» Extracted data
(* ===== verification/Prelude.v ===== *)
(** * A verification development for the Ponzi-scheme detector of slither

    The repository adds a Ponzi-contract detector on top of slither.  Two
    source files make up its core:

    - [src/ponzi_detector/info_analyze/contract_analyze.py], class
      [ContractInfo]: walks one slither [Contract] and extracts its struct
      definitions, the declaration / read / write tables of its state
      variables, the functions that call [.transfer(] / [.send(], and the
      internal call graph (a networkx [DiGraph]).  The constructor runs four
      steps in order ([contract_info_analyze]): [_struct_info],
      [_stat_vars_info_in_contract], [_functions_with_transaction_call],
      [_construct_call_graph].  They share the object [self] and touch
      disjoint fields.

    - [src/ponzi_detector/model/graph_neural_network.py]: the message-passing
      layer [MYGNN] (gated, residual, with batch norm), the attention layer
      [GAL] (dead code: not used by the classifier), the classifier
      [CGCClass] (edge encoder, [n_layers] MYGNN layers, global max pooling,
      dense head, NaN check, sigmoid) and the evaluation loop [test].

    ** Files, in dependency order (see _CoqProject)

    - [Prelude] (this file): the Python idioms the code relies on, shared by
      all the other files: substring search ([x in s] on strings,
      [py_contains]), [str] of an optional expression ([py_str_opt]), the
      "append to the list under a key, creating it if absent" dictionary
      idiom ([dict_append]) with its fold characterisation, Python's
      exceptions ([exc]) with the error monad [res A = exc + A], and the
      state monad [pyst S A = S -> res A * S] of objects mutated in place
      (the state survives an exception), with the combinator lemmas
      ([pyst_keeps_bind], [pyst_keeps_foldl], ...) that carry a relation
      between start and end states through a method, and [pyst_zoom],
      which runs a method of a sub-object; the decimal reading of what
      [pretty] prints ([digits_val], [read_digits], [strip_prefix]), the
      inverse used by the round trips of printed text; the hint databases
      [s2p] and [s2p_rw] and the tactics [py_simpl], [pyst_inv],
      [pyst_unfold].
    - [Slither]: the input data the extractor reads, modelled from the
      spec (slither's core is code of this repository outside src/):
      [StateVariable], [Node], [Function], [InternalCall], [Structure],
      [Contract].  [can_send_eth] is a field of [Function] because slither
      computes it from the function's own body.
    - [DiGraph]: the part of networkx's [DiGraph] that the call graph uses
      ([add_node], [add_edges_from]), written out as ordered node and edge
      lists with networkx's "add if absent" behaviour.
    - [ContractInfo]: the object state (a [Record] with the fields
      [__init__] sets), the constructor's initial state, [_struct_info]
      and [_stat_vars_info_in_contract] with the exact characterisation of
      the declaration, read and write tables.
    - [SendFunctions]: [_functions_with_transaction_call].
    - [CallGraph]: [_construct_call_graph], its loop state (the id map,
      the node counter, the dedup table keyed by ["{}-{}"] strings, the
      edge list), and the graph invariants.
    - [Analyze]: [contract_info_analyze] and the constructor
      [ContractInfo(contract)]; the end-to-end scenario of the spec and the
      consequences of the shared [self] (re-running the analysis).
    - [Debug]: [debug_stat_var_info], the lines it prints, for every
      iteration order of the three dicts.
    - [Num]: the scalars of the network, reals extended with NaN (NaN
      absorbing, division by zero and square root of a negative give NaN),
      with torch's [sigmoid], [softplus] ([beta = 1], [threshold = 20]),
      [relu], [LeakyReLU] and [torch.exp]; and Python floats where the
      code leaves torch: [math.exp] with its [OverflowError] and its
      underflow to [0.0] ([py_exp]), and [/] with its
      [ZeroDivisionError] ([py_truediv]).
    - [Tensor]: vectors and matrices as lists of rows, [Linear] (on a
      matrix, [linear_rows]: rows of another width than [in_features]
      raise [RuntimeError]), the in-place [out += x] with torch's
      broadcasting ([iadd]), PyG's [propagate] with [aggr='add'] (an
      index out of range raises [IndexError], attribute rows that do not
      match the edges or widths [message] does not accept raise
      [RuntimeError], then a scatter-add fold of the messages) behind the
      [MessagePassing] typeclass whose instances supply [message] and
      its width check; [BatchNorm1d] in training mode (batch statistics,
      running statistics updated by momentum, [ValueError] on a single
      row) and evaluation mode, [RuntimeError] on rows of another width;
      [global_max_pool]; [F.dropout]; and the [RandomSource]
      typeclass for torch's global generator (initialisation of a
      [Linear], dropout masks, [Tensor.uniform_]), with the shape and
      range laws torch guarantees and an instance showing they can be met.
    - [MYGNN]: the layer's parameters, its constructor (with the second
      draw of [reset_parameters]), [message] (a sigmoid gate times a
      softplus candidate, computed from [x_i] and the edge attribute) and
      [forward] (propagate, optional batch norm, residual [out += x[1]]),
      on a tensor ([forward]) or a [PairTensor] ([forward_py]);
      [forward] returns the layer too, because batch norm updates its
      running statistics; [__repr__].
    - [GAL]: the attention layer (dead code of the file): its constructor
      ([xavier_uniform_] on [self.a]), [self.linear], the scores of
      [torch.mm] (with its width check) and [squeeze] (a 0-d tensor for
      one edge, [Squeezed]), the loop of the sums per source node (where
      [e[count]] on a 0-d tensor raises [IndexError]), the in-place
      rescaling loop on Python floats (it may raise), propagation.
    - [GALOrder]: [GAL.forward] edge by edge ([edge_score], [coef_at]),
      its closed form ([source_sum], [gal_weight]) and the order of the
      columns of [edge_index].
    - [Glorot]: [glorot]: tensors tagged with their rank (a matrix with
      its number of columns), modules as their
      lists of parameters and buffers (those of [MYGNN] and [GAL] in
      registration order), the in-place re-draw of each tensor.
    - [Classifier]: [CGCClass]: [model_params], the constructor, [train] /
      [eval], and [forward] in [pyst (CGCClass * G)]: edge encoder, the
      layer loop (each layer may update its batch norm in the model), max
      pooling, dropout, the dense head, the NaN check and the sigmoid.
    - [Evaluate]: [test]: [eval()], the loop over the loader with
      [argmax] and [CrossEntropyLoss], and the final divisions; the
      module-level [dataset_info] table.

    ** What the theorems show

    Each step of [ContractInfo] is characterised exactly: every table it
    builds equals a declarative description computed from the contract
    (functional refinement), each step only touches its own field (frame
    lemmas), and the call graph has one node per distinct function id,
    consecutive node ids, an id map that is a bijection onto them, and
    deduplicated edges that are exactly the internal calls between
    [Function] targets.  The findings are proved as theorems too: the
    [send_function_map] guard tests [function.name] against a map keyed by
    [function.id], so the last matching statement of a function wins (the
    spec says the first one); re-running [contract_info_analyze] on the
    same object duplicates the read and write lists and rebuilds a graph
    without attributed nodes.  [debug_stat_var_info] prints, in any
    iteration order, three headers, two lines per declared variable and
    one line per variable and per function of the read and write tables.

    On the network side, [MYGNN.forward] is proved invariant under any
    reordering of the edges (with or without edge attributes), to return
    its input when there are no edges (on a layer whose [Linear]s take
    [channels] inputs and features of that width), to compute each node's row from that
    node's own input row only (the finding that [message] ignores [x_j];
    on a [PairTensor] input the source tensor is not read at all),
    and, without batch norm and with finite parameters, never to decrease
    a coordinate (the gated messages are positive).  When [GAL.forward]
    returns, every edge [j -> i] carries [self.linear(x)[j]] with weight
    [exp(s - S)], [s] its score and [S] the sum of the scores of all the
    edges leaving [j] (the in-place loop computes every coefficient from
    the original score); on inputs of the widths its [Linear] and
    [self.a] take it raises [IndexError] on every graph with exactly one
    edge (the squeezed scores are a 0-d tensor), and otherwise raises
    [OverflowError] or [ZeroDivisionError] exactly when one score or one
    sum of scores leaves the range of [math.exp] on doubles; it returns the
    same output on every reordering of the edges when it returns (while
    which exception it raises may depend on the order), and with
    zero attention sums its neighbours
    with weight 1 each (its normalisation is not a softmax); a layer built
    by [GAL(in, out)] returns [n x out] outputs.  [MYGNN.__repr__] is read
    back by a parser (round trip).  [glorot] re-draws a rank-2 tensor in
    [[-stdv, stdv]] keeping its shape, and raises [IndexError] on any
    [MYGNN] layer with a bias, after re-drawing its first weight only
    (and on [GAL], after [self.a] and [linear.weight]).

    For [CGCClass]: the constructor builds a well-formed model and
    [forward] keeps it well formed and changes only batch-norm running
    statistics, whether it returns or raises; in evaluation mode it changes
    nothing, and on every well-formed batch it returns unless the mean of
    [linear2.weight] is NaN, when it raises [RuntimeError]; a NaN mean
    never lets it return; every output is NaN or in [0, 1]; a batch of one
    graph in training mode always raises; a NaN running variance of [bn2]
    (a diverged parameter) goes undetected and yields all-NaN outputs;
    every output is a [num_graphs x MODEL_OUT_CHANNELS] matrix.
    [CrossEntropyLoss] raises [ValueError] on a batch size mismatch and
    [RuntimeError] on a class count mismatch; a loader whose label rows
    have one entry per output class meets neither, and a loader that
    reaches a batch with another class count makes [test] raise
    [RuntimeError] ([Evaluate.test_class_mismatch_raises]).
    [test] leaves the model in evaluation mode, computes the accuracy and
    the loss as sums over batches divided by the dataset size (the loss is
    not weighted by batch size), the accuracy lies in [0, 1], an empty
    dataset raises, and on a well-formed model and loader it returns
    (total correctness: the loops are folds over finite lists, so
    returning is the only thing to prove).

    The witnesses run the theorems on concrete inputs: small contracts of
    [Slither.Scenario] and [SendFunctions.TwoTransfers], a one-channel
    layer ([MYGNN.Demo]), a three-node graph ([GAL.GALDemo]) and a
    classifier built by [CGCClass_init] from [zero_source]
    ([Classifier.ClassifierDemo]).

    ** Modelling choices
    - Python dicts are stdpp [gmap]s; where a key test mixes Python types
      (a [str] looked up in a dict keyed by [int]), the key type is
      [PyKey], a sum of the two.  Insertion order of dicts is not kept by
      [gmap]: only [debug_stat_var_info] depends on it, and it takes the
      order as an argument ([Debug.dict_order]).
    - Loops over Python lists are [fold_left]s over Rocq lists, so every
      operation is structurally recursive and terminates; no fuel is used.
    - Floats are exact reals plus NaN; rounding is not modelled.  The
      thresholds of [math.exp] are those of IEEE doubles: [exp x] at
      least [(2 - 2^-53) * 2^1023] raises, at most [2^-1075] gives [0.0].  The
      edge-order theorems use the associativity of exact addition, which
      float addition lacks: on floats they hold up to rounding (torch's
      scatter-add does not fix a summation order either).
      The shape checks torch performs on the paths the code takes are
      error values: the input width of a [Linear], the widths of
      [torch.mm] and of [torch.cat] in [message], the broadcasting of
      [out += x], the width [BatchNorm1d] expects, and indexing.  The
      theorems that claim a result therefore assume the widths the
      model's constructor gives ([mygnn_shape], [gal_shape], [cgc_wf])
      and inputs of the matching widths ([batch_ok]).  A matrix is a list
      of rows and a matrix without rows records no column count: it
      passes every width check (torch checks the declared width of an
      empty tensor), and [cross_entropy] reads its width as [0].  No
      theorem depends on this corner: the loaders the theorems consider
      never yield an empty batch.
    - Python objects compared by identity (functions stored in the tables)
      are compared by value; slither never builds two equal but distinct
      function objects for one contract.

    ** Not modelled
    - The values drawn by torch's generator (only their shapes and
      ranges, through [RandomSource]); [SMOTE] (built by [CGCClass] and
      never used); the prints of [CGCClass.__init__]; the commented-out
      training script: randomness, I/O and dead code.
    - [num_batches_tracked] of [BatchNorm1d]: it only matters when
      [momentum=None], which no module of the file uses.
    - Rounding: a float result is the exact real (see Modelling
      choices), also where [GAL] stores the Python float of line 83 back
      into the float32 tensor [e]; only the overflow and underflow of
      [math.exp] are modelled, because they change the control flow.
      The overflow of torch's float32 tensors to [inf] is not modelled:
      reals do not overflow, and no code of the file tests for [inf].
    - Autograd ([torch.no_grad], in-place writes into a tensor that
      requires grad): they do not change the values computed.
    - The libraries the sources call are modelled only as far as the
      code uses them: networkx's [DiGraph] ([add_node],
      [add_edges_from]), slither's objects (the fields read, from the
      spec), torch and PyG (the operations listed under [Num] and
      [Tensor]).  The rest of those libraries is not code of this
      program, hence the components marked partly modelled.  Every line
      of the two source files other than imports and the commented-out
      script is modelled. *)

From Stdlib Require Import Ascii.
From stdpp Require Export base list gmap strings pretty.

Declare Scope py_scope.
Delimit Scope py_scope with py.
(** ** Python's [needle in hay] on strings *)

Fixpoint py_contains (needle hay : string) : bool :=
  String.prefix needle hay ||
  match hay with
  | EmptyString => false
  | String _ rest => py_contains needle rest
  end.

» Task brief
Using the data above, print exactly the lines from the line that contains "builds equals a" through the line that contains "one line per", with both included.

» Exercise result
    builds equals a declarative description computed from the contract
    (functional refinement), each step only touches its own field (frame
    lemmas), and the call graph has one node per distinct function id,
    consecutive node ids, an id map that is a bijection onto them, and
    deduplicated edges that are exactly the internal calls between
    [Function] targets.  The findings are proved as theorems too: the
    [send_function_map] guard tests [function.name] against a map keyed by
    [function.id], so the last matching statement of a function wins (the
    spec says the first one); re-running [contract_info_analyze] on the
    same object duplicates the read and write lists and rebuilds a graph
    without attributed nodes.  [debug_stat_var_info] prints, in any
    iteration order, three headers, two lines per declared variable and
    one line per variable and per function of the read and write tables.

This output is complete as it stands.